Doença e memória

Meu pai era o cara mais fantástico do mundo. Pelo menos do meu mundo. Muita gente provavelmente teve essa mesma impressão do próprio pai, e eu realmente espero que todos mesmo tenham. É um direito básico do ser humano.

Meus pais eram separados, e nós víamos meu pai só no fim de semana. Na verdade eram fins de semana alternados, um fim de semana com minha mãe e outro com meu pai. Nós costumávamos ir com meu pai à casa da praia em Itanhaém. Às vezes ficávamos por São Paulo mesmo.

Mas essa rotina era quebrada de vez em quando. Nos aniversários meu pai vinha ver a gente, assim como nos feriados importantes, como Natal, Dia da Criança e Páscoa. Isso trazia uma expectativa adicional para essas datas especiais. E havia os dias em que acontecia algo grave, ou em que um de nós ficava doente.

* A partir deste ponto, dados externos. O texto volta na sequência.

(* ===== verification/Transactional.v ===== *)
(** * The transactional outbox writer ([outbox/transactional.py])

    [TransactionalOutboxWriter.commit] executes a source mutation and the insert
    of its outbox intent inside one transaction of the runtime.  The runtime
    (catalogs, normalization, execution, transactions, the registry snapshot)
    is a parameter, and so are the types of its values. *)
From S2P Require Import Prelude PyTime Sha256 Canonical Errors OutboxModel Runner JsonParse CallLog.

(** ** What the writer uses of Core

    [CoreId] is the type of the contract names, versions and fingerprints, which
    the writer only compares. *)
Class TransactionCore : Type := {
  Mutation : Type;
  mutation_catalog : Mutation → string;
  mutation_method : Mutation → string;
  Ref : Type;
  ref_eq_dec :: EqDecision Ref;
  parse_resource : string → string → res Ref;                 (* [ResourceRef.parse(text, catalog=...)] *)
  CoreId : Type;
  core_id_eq_dec :: EqDecision CoreId;
  Schema : Type;
  schema_text : Schema → string;                              (* [str(schema_ref)] *)
  schema_short : Schema → string;                             (* [logical_name@version] *)
  Registry : Type;
  registry_id : Registry → CoreId;
  registry_schema : Registry → Ref → res (option Schema);     (* [snapshot.resource(source).schema] *)
  registry_definition : Registry → Schema → res (list (pyval * pyval));
}.

(** The fields of [Operation] and [OperationResult] that are read. *)
Record operation `{TransactionCore} : Type := MkOperation {
  op_catalog : string; op_resources : list Ref; op_read_only : bool;
  op_contract : CoreId; op_version : CoreId; op_fingerprint : CoreId; op_input : list (pyval * pyval) }.
Record outcome `{TransactionCore} : Type := MkOutcome {
  oc_catalog : string; oc_resources : list Ref;
  oc_contract : CoreId; oc_version : CoreId; oc_fingerprint : CoreId; oc_registry : CoreId; oc_data : pyval }.

(** The runtime.  [tx_exit] is the [__exit__] of the transaction: it gets the
    exception of the block, commits without one and rolls back with one, and
    does not suppress it. *)
Record meridian (W : Type) `{TransactionCore} : Type := Meridian {
  get_structured : M W unit;                                  (* [catalog("structured")] *)
  structured_put : string → json → string → M W Mutation;     (* resource, data, mode *)
  tx_enter : Ref → M W unit;
  tx_exit : option exn → M W unit;
  normalize_mutation : Mutation → M W operation;              (* provider, contract, normalize, validate *)
  execute_expression : Mutation → M W outcome;
  current_frame : M W (option Registry);                      (* the snapshot of [current_transaction()] *)
}.
Arguments Meridian {W _}.
Arguments get_structured {W _} _.
Arguments structured_put {W _} _ _ _ _.
Arguments tx_enter {W _} _ _.
Arguments tx_exit {W _} _ _.
Arguments normalize_mutation {W _} _ _.
Arguments execute_expression {W _} _ _.
Arguments current_frame {W _} _.

(** ** Validation *)

(** [_same]: both values are digested. *)
Definition same (left right : pyval) : res bool :=
  let? l := digest_of left in let? r := digest_of right in Ok (String.eqb l r).

(** [_record] *)
Definition record_of (data : pyval) : res (list (pyval * pyval)) :=
  match (match data with PSequence [x] => x | _ => data end) with
  | PMapping items => Ok items
  | _ => Raise (lifecycle_invalid "source result must identify exactly one Data value")
  end.

(** [mapping.get(name)] *)
Definition get_or_none (name : string) (items : list (pyval * pyval)) : pyval := default PNone (mapping_get name items).

Definition is_none (v : pyval) : bool := match v with PNone => true | _ => false end.

(** The names in the Schema's identity. *)
Fixpoint names_of (l : list pyval) : option (list string) :=
  match l with
  | [] => Some []
  | PStr s :: l' => cons s <$> names_of l'
  | _ => None
  end.
Definition identity_fields (definition : list (pyval * pyval)) : res (list string) :=
  let invalid := Raise (lifecycle_invalid "source Schema identity is invalid") in
  match default (PSequence []) (mapping_get "identity" definition) with
  | PSequence l => match names_of l with Some names => Ok names | None => invalid end
  | _ => invalid
  end.

(** [values[0] if len(values) == 1 else values or None] *)
Definition identity_of (values : list pyval) : pyval :=
  match values with [] => PNone | [v] => v | _ => PSequence values end.

Definition check_identity (fields : list string) (record : list (pyval * pyval)) (intent : OutboxDataV1) : res unit :=
  let values := map (λ name, get_or_none name record) fields in
  let wrong := lifecycle_invalid "source identity does not match outbox intent" in
  if existsb is_none values then Raise wrong
  else let? equal := same (identity_of values) (of_json (source_identity intent)) in raise_if (negb equal) wrong.

Definition check_version (record : list (pyval * pyval)) (intent : OutboxDataV1) : res unit :=
  let version := get_or_none "recordVersion" record in
  do? raise_if (match version with PStr _ | PInt _ | PNone => false | _ => true end)
        (lifecycle_invalid "source version is invalid") in
  let? equal := same version (of_json (version_json (source_version intent))) in
  raise_if (negb equal) (lifecycle_invalid "source version does not match outbox intent").

(** The identity given with the mutation, where it is given. *)
Fixpoint check_input (fields : list string) (data record : list (pyval * pyval)) : res unit :=
  match fields with
  | [] => Ok ()
  | name :: fields' =>
      do? match mapping_get name data with
          | None => Ok ()
          | Some v =>
              let? equal := same v (get_or_none name record) in
              raise_if (negb equal) (lifecycle_invalid "source identity differs from mutation Data")
          end in
      check_input fields' data record
  end.

Fixpoint check_payload (entries : list (string * json)) (record : list (pyval * pyval)) : res unit :=
  let wrong := lifecycle_invalid "source payload does not match result Data" in
  match entries with
  | [] => Ok ()
  | (name, value) :: entries' =>
      do? match mapping_get name record with
          | None => Raise wrong
          | Some v => let? equal := same (of_json value) v in raise_if (negb equal) wrong
          end in
      check_payload entries' record
  end.
Definition payload_entries (intent : OutboxDataV1) : list (string * json) :=
  match payload intent with Some (JObj entries) => entries | _ => [] end.

(** The block of a [with] statement whose [__exit__] does not suppress. *)
Definition with_exit {W A} (body : M W A) (exit : option exn → M W unit) : M W A := λ w,
  match body w with
  | (Ok a, w') => (do! exit None in ret a) w'
  | (Raise e, w') => (do! exit (Some e) in raise e) w'
  end.

Lemma wp_with_exit {W A} (body : M W A) exit (Q : res A → W → Prop) w :
  wp body (λ r w', match r with
    | Ok a => wp (do! exit None in ret a) Q w'
    | Raise e => wp (do! exit (Some e) in raise e) Q w'
    end) w →
  wp (with_exit body exit) Q w.
Proof. with_strategy transparent [wp] unfold wp, with_exit. by destruct (body w) as [[a|e] w']. Qed.

Section writer.
Context `{TransactionCore}.

(** The checks before the transaction frame is read, with the result contract
    after it, and those of the Schema. *)
Definition check_operation (op : operation) (mutation : Mutation) (result : outcome) (source : Ref) (intent : OutboxDataV1) : res unit :=
  do? raise_if (negb (String.eqb (op_catalog op) (source_catalog intent)) || negb (String.eqb (oc_catalog result) (op_catalog op)))
        (lifecycle_invalid "source Catalog does not match outbox intent") in
  do? raise_if (negb (bool_decide (op_resources op = [source])) || negb (bool_decide (oc_resources result = op_resources op)))
        (lifecycle_invalid "source Resource does not match outbox intent") in
  raise_if (op_read_only op || negb (String.eqb (mutation_method mutation) (mutation_kind intent)))
    (lifecycle_invalid "source mutation kind does not match outbox intent").

Definition check_result (op : operation) (result : outcome) (snapshot : Registry) : res unit :=
  raise_if (negb (bool_decide (oc_contract result = op_contract op)) || negb (bool_decide (oc_version result = op_version op)) ||
            negb (bool_decide (oc_fingerprint result = op_fingerprint op)) ||
            negb (bool_decide (oc_registry result = registry_id snapshot)))
    (lifecycle_invalid "source result does not match normalized mutation").

Definition schema_of (snapshot : Registry) (source : Ref) (intent : OutboxDataV1) : res Schema :=
  let wrong := Raise (lifecycle_invalid "source Schema does not match outbox intent") in
  let? schema := registry_schema snapshot source in
  match schema with
  | None => wrong
  | Some s => if bool_decide (source_schema intent ∈ [schema_text s; schema_short s]) then Ok s else wrong
  end.

Definition check_data (fields : list string) (op : operation) (result : outcome) (intent : OutboxDataV1) : res unit :=
  let? record := record_of (oc_data result) in
  do? check_identity fields record intent in
  do? check_version record intent in
  do? match mapping_get "data" (op_input op) with
      | Some (PMapping data) => check_input fields data record
      | _ => Ok ()
      end in
  check_payload (payload_entries intent) record.

Context {W : Type} (runtime : meridian W) (outbox_resource : string).

(** [_validate_source] *)
Definition validate_source (op : operation) (mutation : Mutation) (result : outcome) (source : Ref) (intent : OutboxDataV1)
    : M W unit :=
  do! lift_res (check_operation op mutation result source intent) in
  let! frame := current_frame runtime in
  match frame with
  | None => raise AssertionError
  | Some snapshot =>
      do! lift_res (check_result op result snapshot) in
      let! schema := lift_res (schema_of snapshot source intent) in
      let! definition := lift_res (registry_definition snapshot schema) in
      let! fields := lift_res (identity_fields definition) in
      lift_res (check_data fields op result intent)
  end.

(** The [with] statement. *)
Definition transaction {A} (source : Ref) (body : M W A) : M W A :=
  do! tx_enter runtime source in
  with_exit body (tx_exit runtime).

(** [commit] *)
Definition write_both (mutation : Mutation) (source : Ref) (intent : OutboxDataV1) : M W outcome :=
  let! op := normalize_mutation runtime mutation in
  let! result := execute_expression runtime mutation in
  do! validate_source op mutation result source intent in
  let! insert := structured_put runtime outbox_resource (outbox_to_mapping intent) "if_absent" in
  do! execute_expression runtime insert in
  ret result.

Definition commit (mutation : Mutation) (intent : OutboxDataV1) : M W outcome :=
  do! get_structured runtime in
  let! source := lift_res (parse_resource (source_resource intent) (source_catalog intent)) in
  transaction source (write_both mutation source intent).
End writer.

(** [TransactionalOutboxWriter.__init__] *)
Definition make_writer (outbox_resource : string) : res string :=
  do? raise_if (negb (nonempty outbox_resource)) (ValueError "outbox_resource must be non-empty") in Ok outbox_resource.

Eu era sem dúvida o mais frágil dos quatro irmãos. Tive muitas pneumonias quando nenê, depois tive asma, que virou bronquite, que virou uma série de crises esporádicas seguidas de internação. Quando isso acontecia, meu pai vinha me ver, em casa ou no hospital. Nenhuma criança gosta de ficar doente, mas aquilo era mágico, eu tinha meu pai só pra mim. E meu pai sabia fazer a gente se sentir especial. Trazia doce (a gente quase nunca comia doce), um brinquedo ou um livro. Ficava horas conversando com a gente no quarto. Cantava músicas, contava história, fazia brincadeiras, muita cosquinha. Eu dormia feliz. E sempre fiquei bom.

Hoje meu pai não está mais por aqui. Eu cresci de verdade, acho, e não fico mais doente como antigamente. Aquela sensação agridoce de ir parar no hospital se foi, e eu fiquei só com a parte ruim por bastante tempo. Agora minha filha tem um ano, fica ruinzinha de vez em quando, e é a minha vez de ser o cara mais fantástico do mundo. A enorme angústia de vê-la doentinha se mistura com a saudade e a sensação de legado. O sentimento é muito forte. Espero que um dia minha menina entenda que o meu choro não é só de tristeza, tem um pouco de alegria e de medo misturado. Alegria de ter tido um pai tão legal, uma família tão bonita, e medo de não ser como meu pai. É muita responsabilidade, gostaria muito de poder perguntar como era e como é que se faz. Quem sabe um dia eu conto isso tudo pra Gabi.